Sunday, June 10, 2007

Horses and Huckabee

A week ago I made the winding journey from Boston to Francestown, New Hampshire for an intimate afternoon house party with Mike Huckabee. For a sleepy town on a stormy day, the Governor drew a lively gathering of local residents (and a handful of press) at a quaint horse farm. The two dozen or more local residents and supporters that showed up looking to get some face time and talk with the Arkansas man gaining traction little by little in the state parked their cars and pickups on an uneven horse field surrounded by a New England-style fence. And face time we got.

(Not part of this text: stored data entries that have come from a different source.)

(** * layer.utils.grpc.channel: the gRPC channel factory

    A shallow embedding of [src/layer/utils/grpc/channel.py] and the
    properties of it that the specification states.

    Python values are modelled as follows: [str] is [string] (its UTF-8
    bytes), [bytes] is [list byte], [int] is [Z], [Optional[T]] is
    [option T], a raised exception is the left injection of a sum, and a
    mutable [list] object is a cell of a heap indexed by its address. *)

From Stdlib Require Import ZArith String Ascii List QArith Qminmax Lia.
From stdpp Require Import base list strings pretty.

Set Warnings "-register-all".

(** ** Python values and exceptions *)

Definition bytes : Type := list Byte.byte.

(** [str.encode()]: the UTF-8 bytes of the text. *)
Definition encode (s : string) : bytes := list_byte_of_string s.

(** The exception classes that can reach this module. [ConnectionError]
    is Python's builtin (a subclass of [OSError]); [CertificateParseError]
    is a name of the specification's taxonomy, which no code path of the
    module or of its libraries raises. *)
Inductive exn : Type :=
| ValueError
| IndexError
| TypeError
| OSError
| ConnectionError
| SSLError
| ExtensionNotFound
| DuplicateExtension
| CertificateParseError.

Global Instance exn_eq_dec : EqDecision exn.
Proof. solve_decision. Defined.

Definition result (A : Type) : Type := exn + A.

Definition raise {A : Type} (e : exn) : result A := inl e.

Global Instance result_ret : MRet result := fun A a => inr a.
Global Instance result_bind : MBind result := fun A B f m =>
  match m with
  | inl e => inl e
  | inr a => f a
  end.

Definition nl : string := String "010"%char EmptyString.

(** [sep.join(parts)] *)
Fixpoint str_join (sep : string) (parts : list string) : string :=
  match parts with
  | [] => ""
  | [p] => p
  | p :: rest => p +:+ sep +:+ str_join sep rest
  end.

(** [s.split(":", 1)]: at most one split, at the first colon. *)
Fixpoint str_split1 (s : string) : list string :=
  match s with
  | EmptyString => [EmptyString]
  | String c rest =>
      if Ascii.eqb c ":"%char then [EmptyString; rest]
      else match str_split1 rest with
           | hd :: tl => String c hd :: tl
           | [] => [String c EmptyString]
           end
  end.

(** [a, b = xs]: unpacking into two targets raises [ValueError] unless
    the sequence has exactly two items. *)
Definition unpack2 {A : Type} (xs : list A) : result (A * A) :=
  match xs with
  | [a; b] => inr (a, b)
  | _ => raise ValueError
  end.

(** [xs[0]] *)
Definition index0 {A : Type} (xs : list A) : result A :=
  match xs with
  | x :: _ => inr x
  | [] => raise IndexError
  end.

(** Truth value of an [Optional[str]]: [None] and the empty string are
    false. *)
Definition truthy (o : option string) : bool :=
  match o with
  | None => false
  | Some EmptyString => false
  | Some (String _ _) => true
  end.

(** ** The [cryptography.x509] objects the module reads *)

Inductive GeneralName : Type :=
| DNSName (value : string)
| RFC822Name (value : string)
| UniformResourceIdentifier (value : string)
| IPAddress (value : string)
| OtherName (value : string).

Inductive Extension : Type :=
| SubjectAlternativeName (names : list GeneralName)
| UnrecognizedExtension (oid : string).

(** A parsed certificate. Its [extensions] are decoded on first access,
    which can itself raise. *)
Record Certificate : Type := {
  extensions : result (list Extension)
}.

Definition is_san (x : Extension) : bool :=
  match x with
  | SubjectAlternativeName _ => true
  | UnrecognizedExtension _ => false
  end.

(** [extensions.get_extension_for_oid(ExtensionOID.SUBJECT_ALTERNATIVE_NAME).value] *)
Fixpoint get_extension_for_oid_SAN (exts : list Extension)
  : result (list GeneralName) :=
  match exts with
  | [] => raise ExtensionNotFound
  | SubjectAlternativeName names :: _ => inr names
  | UnrecognizedExtension _ :: rest => get_extension_for_oid_SAN rest
  end.

(** [san.get_values_for_type(x509.DNSName)] *)
Fixpoint get_values_for_type_DNSName (names : list GeneralName) : list string :=
  match names with
  | [] => []
  | DNSName v :: rest => v :: get_values_for_type_DNSName rest
  | _ :: rest => get_values_for_type_DNSName rest
  end.

(** ** The [ssl] module: PEM encoding *)

Definition b64_alphabet : string :=
  "ABCDEFGHIJKLMNOPQRSTUVWXYZabcdefghijklmnopqrstuvwxyz0123456789+/".
(** The steered camera stays in a box. While every frame has a blend
    factor [delta * 2] between 0 and 1 and the latched hand position is a
    normalized image point, a camera that starts in the box
    [-7.5, 7.5] x [-2.5, 12.5] x [15, 20] (the canvas puts it at
    (0, 5, 15)) never leaves it; and a frame with no descriptor latched,
    or with a photo selected, does not move it. *)
Theorem camera_stays_in_box frames camera :
  Forall steadyFrame frames ->
  cameraBox camera ->
  cameraBox (steerCamera frames camera)
  /\ forall gesture selected delta c,
       gesture = None \/ truthy selected = true ->
       Experience.frameCamera gesture selected delta c = c.
Proof.
  intros Hf Hc. split.
  - revert camera Hc. induction Hf as [|f frames [Hd Hg] _ IH];
      intros camera Hc; [exact Hc|].
    unfold steerCamera in *. simpl. apply IH.
    apply frameCamera_box; assumption.
  - intros gesture selected delta c [-> | Hs]; [reflexivity|].
    unfold Experience.frameCamera. rewrite Hs.
    destruct gesture; reflexivity.
Qed.

Lemma camera_stays_in_box_witness :
  cameraBox
    (steerCamera
       [ {| frameGesture := Some (descriptor false true false);
            frameSelected := None; frameDelta := 0.016 |};
         {| frameGesture := None; frameSelected := None;
            frameDelta := 0.5 |} ]
       App.cameraStart).
Proof.
  apply camera_stays_in_box.
  - constructor; [|constructor; [|constructor]].
    + split; [simpl; lra|]. intros g H. injection H as <-.
      unfold inUnitSquare. simpl. lra.
    + split; [simpl; lra|]. intros g H. discriminate H.
  - unfold cameraBox, App.cameraStart. simpl. lra.
Defined.

(* ------------------------------------------------------------------ *)
(** ** More on the selection effect and the gallery *)

Lemma selectionEffect_dependencies_witness :
  Experience.selectionEffect
    (App.setGesture (Some (descriptor false true false)) zoomedOne)
  = App.setGesture (Some (descriptor false true false)) zoomedOne.
Proof.
  apply (selectionEffect_dependencies
           (App.setGesture (Some (descriptor false false false)) zoomedOne)
           (App.setGesture (Some (descriptor false true false)) zoomedOne));
    reflexivity.
Defined.

Lemma zoomed_left_only_by_open_palm_witness :
  (App.appState (step (descriptor true false true) (closeViewer zoomedOne))
   = ZOOMED
   /\ App.selectedPhotoId
        (step (descriptor true false true) (closeViewer zoomedOne))
      = None)
  /\ App.appState (step (descriptor false true false) zoomedOne) = SCATTERED
  /\ App.selectedPhotoId (step (descriptor false true false) zoomedOne)
     = Some (id photo1).
Proof.
  split.
  - destruct (zoomed_left_only_by_open_palm (descriptor true false true)
                (closeViewer zoomedOne) eq_refl) as [H _].
    apply H. reflexivity.
  - destruct (zoomed_left_only_by_open_palm (descriptor false true false)
                zoomedOne eq_refl) as [_ H].
    apply H; reflexivity.
Defined.

(** Adding photos to a gallery that already has some never changes the
    mode or the selection, and every photo already shown keeps its place
    in the list (only the [total] its target is computed from grows). *)
Theorem upload_keeps_gallery newPhotos st :
  Experience.selectionEffect st = st ->
  App.photos st <> [] ->
  App.appState (uploadPhotos newPhotos st) = App.appState st
  /\ App.selectedPhotoId (uploadPhotos newPhotos st) = App.selectedPhotoId st
  /\ App.photos (uploadPhotos newPhotos st) = App.photos st ++ newPhotos
  /\ forall j p, nth_error (App.photos st) j = Some p ->
       nth_error (App.photos (uploadPhotos newPhotos st)) j = Some p.
Proof.
  intros Hfix Hne.
  assert (Hup : uploadPhotos newPhotos st
                = App.handleFileUpload newPhotos st).
  { unfold uploadPhotos.
    destruct st as [mode ps gest sel cam]. simpl in Hne.
    unfold Experience.selectionEffect in *. simpl in *.
    destruct (Experience.gestureIsGrabbing gest && AppState_eqb mode SCATTERED
              && negb (truthy sel)) eqn:E; [|reflexivity].
    destruct ps as [|ph0 ps0]; [contradiction|]. simpl in *.
    apply andb_true_iff in E. destruct E as [E _].
    apply andb_true_iff in E. destruct E as [_ E].
    apply AppState_eqb_eq in E. subst mode.
    apply (f_equal App.appState) in Hfix. discriminate Hfix. }
  rewrite Hup. simpl. repeat split.
  intros j p Hj. rewrite nth_error_app1; [exact Hj|].
  apply nth_error_Some. rewrite Hj. discriminate.
Qed.

Lemma upload_keeps_gallery_witness :
  App.appState (uploadPhotos [photo2] zoomedOne) = ZOOMED
  /\ App.selectedPhotoId (uploadPhotos [photo2] zoomedOne)
     = Some (id photo1)
  /\ App.photos (uploadPhotos [photo2] zoomedOne) = [photo1; photo2].
Proof.
  destruct (upload_keeps_gallery [photo2] zoomedOne eq_refl)
    as [H1 [H2 [H3 _]]].
  - simpl. discriminate.
  - split; [exact H1|]. split; [exact H2 | exact H3].
Defined.

(* ------------------------------------------------------------------ *)
(** ** C1 and C3: fists and repeated descriptors *)

Lemma Rltb_false a b : Rltb a b = false <-> ~ a < b.
Proof.
  unfold Rltb. destruct (Rlt_dec a b); split; intros H;
    try reflexivity; try assumption; try discriminate; contradiction.
Qed.

Lemma euclid_level a b y :
  b <= a -> Spec.euclid (Point.mk a y) (Point.mk b y) = a - b.
Proof.
  intros H. unfold Spec.euclid. simpl.
  replace (y - y) with 0 by ring. rewrite Rsqr_0, Rplus_0_r.
  apply sqrt_Rsqr. lra.
Qed.

(** The flags of the descriptor of a 21-point hand. *)
Lemma describe_flags lm g :
  List.length lm = 21%nat ->
  HandTrackerUI.describe lm = Some g ->
  isFist g = Rltb (Spec.fingerSpan lm) 0.12
  /\ isOpen g = Rltb 0.25 (Spec.fingerSpan lm)
  /\ isGrabbing g
     = Rltb (Spec.euclid (Spec.landmark lm 4) (Spec.landmark lm 8)) 0.05.
Proof.
  intros H.
  unfold HandTrackerUI.describe, HandTrackerUI.analyzeFist,
    HandTrackerUI.analyzeOpenHand, HandTrackerUI.analyzeGrabbing.
  rewrite (avgDist_fingerSpan lm H).
  generalize (Spec.fingerSpan lm). intros span.
  do 21 (destruct lm as [|? lm]; [discriminate H|]).
  destruct lm; [|discriminate H].
  unfold HandTrackerUI.dist_at, Spec.landmark. simpl.
  intros Hg. injection Hg as <-. simpl. rewrite dist_euclid.
  repeat split.
Qed.

(** The hand closed to a point is a fist and a pinch. *)
Lemma pointHand_descriptor :
  exists g, HandTrackerUI.describe pointHand = Some g
            /\ isFist g = true /\ isOpen g = false /\ isGrabbing g = true.
Proof.
  destruct (describe_long pointHand (Nat.le_refl 21)) as [g Hg].
  exists g. split; [exact Hg|].
  destruct (describe_flags pointHand g eq_refl Hg) as [Hf [Ho Hp]].
  rewrite Hf, Ho, Hp.
  unfold Spec.fingerSpan, Spec.landmark, pointHand. cbn [nth repeat].
  rewrite !euclid_level by lra.
  split; [apply Rltb_true; lra|].
  split; [apply Rltb_false; lra | apply Rltb_true; lra].
Qed.

(** The stretched hand with the thumb on the index tip is an open palm
    and a pinch. *)
Lemma openPinchHand_descriptor :
  exists g, HandTrackerUI.describe openPinchHand = Some g
            /\ isFist g = false /\ isOpen g = true /\ isGrabbing g = true.
Proof.
  destruct (describe_long openPinchHand) as [g Hg]; [simpl; lia|].
  exists g. split; [exact Hg|].
  destruct (describe_flags openPinchHand g eq_refl Hg) as [Hf [Ho Hp]].
  rewrite Hf, Ho, Hp.
  unfold Spec.fingerSpan, Spec.landmark, openPinchHand. cbn [nth].
  rewrite !euclid_level by lra.
  split; [apply Rltb_false; lra|]. split; apply Rltb_true; lra.
Qed.

Lemma cameraFrames_hand {S : Type} (onGesture : HandGesture -> S -> S)
    lm g frames (st : S) :
  HandTrackerUI.describe lm = Some g ->
  cameraFrames onGesture (handFrame lm :: frames) st
  = cameraFrames onGesture frames (onGesture g st).
Proof.
  intros H. unfold cameraFrames. cbn [fold_left].
  unfold HandTrackerUI.onResults at 2, handFrame.
  cbn [HandTrackerUI.multiHandLandmarks]. rewrite H. reflexivity.
Qed.

(** The fist branch as it is written: an [onGesture] whose [appState] is
    not [CLOSED] closes the tree and clears the selection on every fist. *)
Lemma fist_branch_as_written captured g st :
  isFist g = true -> captured <> CLOSED ->
  App.appState (App.onGesture captured g st) = CLOSED
  /\ App.selectedPhotoId (App.onGesture captured g st) = None.
Proof.
  intros Hf Hc. unfold App.onGesture. rewrite Hf.
  destruct captured; [contradiction | |]; split; reflexivity.
Qed.

(** C1 on the code: the hand closed to a point is a fist, and the frame
    that shows it leaves a scattered tree scattered and a zoomed photo
    zoomed and selected; so does the descriptor with no flag but
    [isFist]. The callback that runs closed over [CLOSED], so the fist
    branch is never taken. *)
Lemma fist_leaves_the_tree_open :
  exists g,
    HandTrackerUI.describe pointHand = Some g
    /\ isFist g = true
    /\ cameraFrames step [handFrame pointHand] scatteredEmpty
       = step g scatteredEmpty
    /\ App.appState scatteredEmpty = SCATTERED
    /\ App.appState (step g scatteredEmpty) = SCATTERED
    /\ App.appState zoomedOne = ZOOMED
    /\ App.appState (step g zoomedOne) = ZOOMED
    /\ App.selectedPhotoId (step g zoomedOne) = Some (id photo1)
    /\ App.appState (step (descriptor true false false) scatteredOne)
       = SCATTERED.
Proof.
  destruct pointHand_descriptor as [g [Hd [Hf [Ho Hp]]]].
  exists g. split; [exact Hd|]. split; [exact Hf|].
  split; [exact (cameraFrames_hand step pointHand g [] _ Hd)|].
  destruct g as [f o gr r p l]. cbn [isFist isOpen isGrabbing] in Hf, Ho, Hp.
  subst f o gr. repeat split.
Qed.

(** C3 on the code: the stretched hand with the thumb on the index tip,
    shown in two frames to the closed tree with one photo. The first
    frame scatters the tree and zooms onto the photo; the second scatters
    it again with the photo still selected, because the callback that
    runs takes every open palm for one shown to the closed tree. *)
Lemma open_pinch_moves_store_twice :
  exists g,
    HandTrackerUI.describe openPinchHand = Some g
    /\ cameraFrames step [handFrame openPinchHand; handFrame openPinchHand]
         onePhoto
       = feed 2 g onePhoto
    /\ App.appState (feed 1 g onePhoto) = ZOOMED
    /\ App.selectedPhotoId (feed 1 g onePhoto) = Some (id photo1)
    /\ App.appState (feed 2 g onePhoto) = SCATTERED
    /\ App.selectedPhotoId (feed 2 g onePhoto) = Some (id photo1)
    /\ feed 2 g onePhoto <> feed 1 g onePhoto.
Proof.
  destruct openPinchHand_descriptor as [g [Hd [Hf [Ho Hp]]]].
  exists g. split; [exact Hd|]. split.
  { rewrite (cameraFrames_hand step openPinchHand g _ _ Hd).
    rewrite (cameraFrames_hand step openPinchHand g _ _ Hd). reflexivity. }
  destruct g as [f o gr r p l]. cbn [isFist isOpen isGrabbing] in Hf, Ho, Hp.
  subst f o gr. repeat split.
  intros H. apply (f_equal App.appState) in H. discriminate H.
Qed.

The Governor spoke with all assembled for about fifteen minutes before giving a short but substantive speech and taking a handful of questions that covered everything from the legalization of medical marijuana to foreign policy. Huckabee's most stirring comments came after a question about energy independence and alternative energy technologies. Instead of falling in line with the passive (at best) attitudes of many Republican candidates on the issue of energy and the environment, Huckabee inspired the group by posing the challenge of making America energy-independent and free from the stranglehold that foreign nations have on our economic security. He compared the challenge ahead to our past quest to put a man on the moon—that in ten years the country went from bottle rockets to technological greatness. Such a challenge didn’t seem to worry Huckabee, whose calming attitude of pleasant conversation and peaceful practicality seem a necessary break from seven years of stubborn decision-making from a confrontational President.

It will take a few months to see if Huckabee’s campaign goes anywhere, and with poll numbers creeping up after a series of nationally-televised debates Huckabee’s true test will be to show he’s capable of bringing in the contributions that can inch him ever closer to the top tier in the Republican party.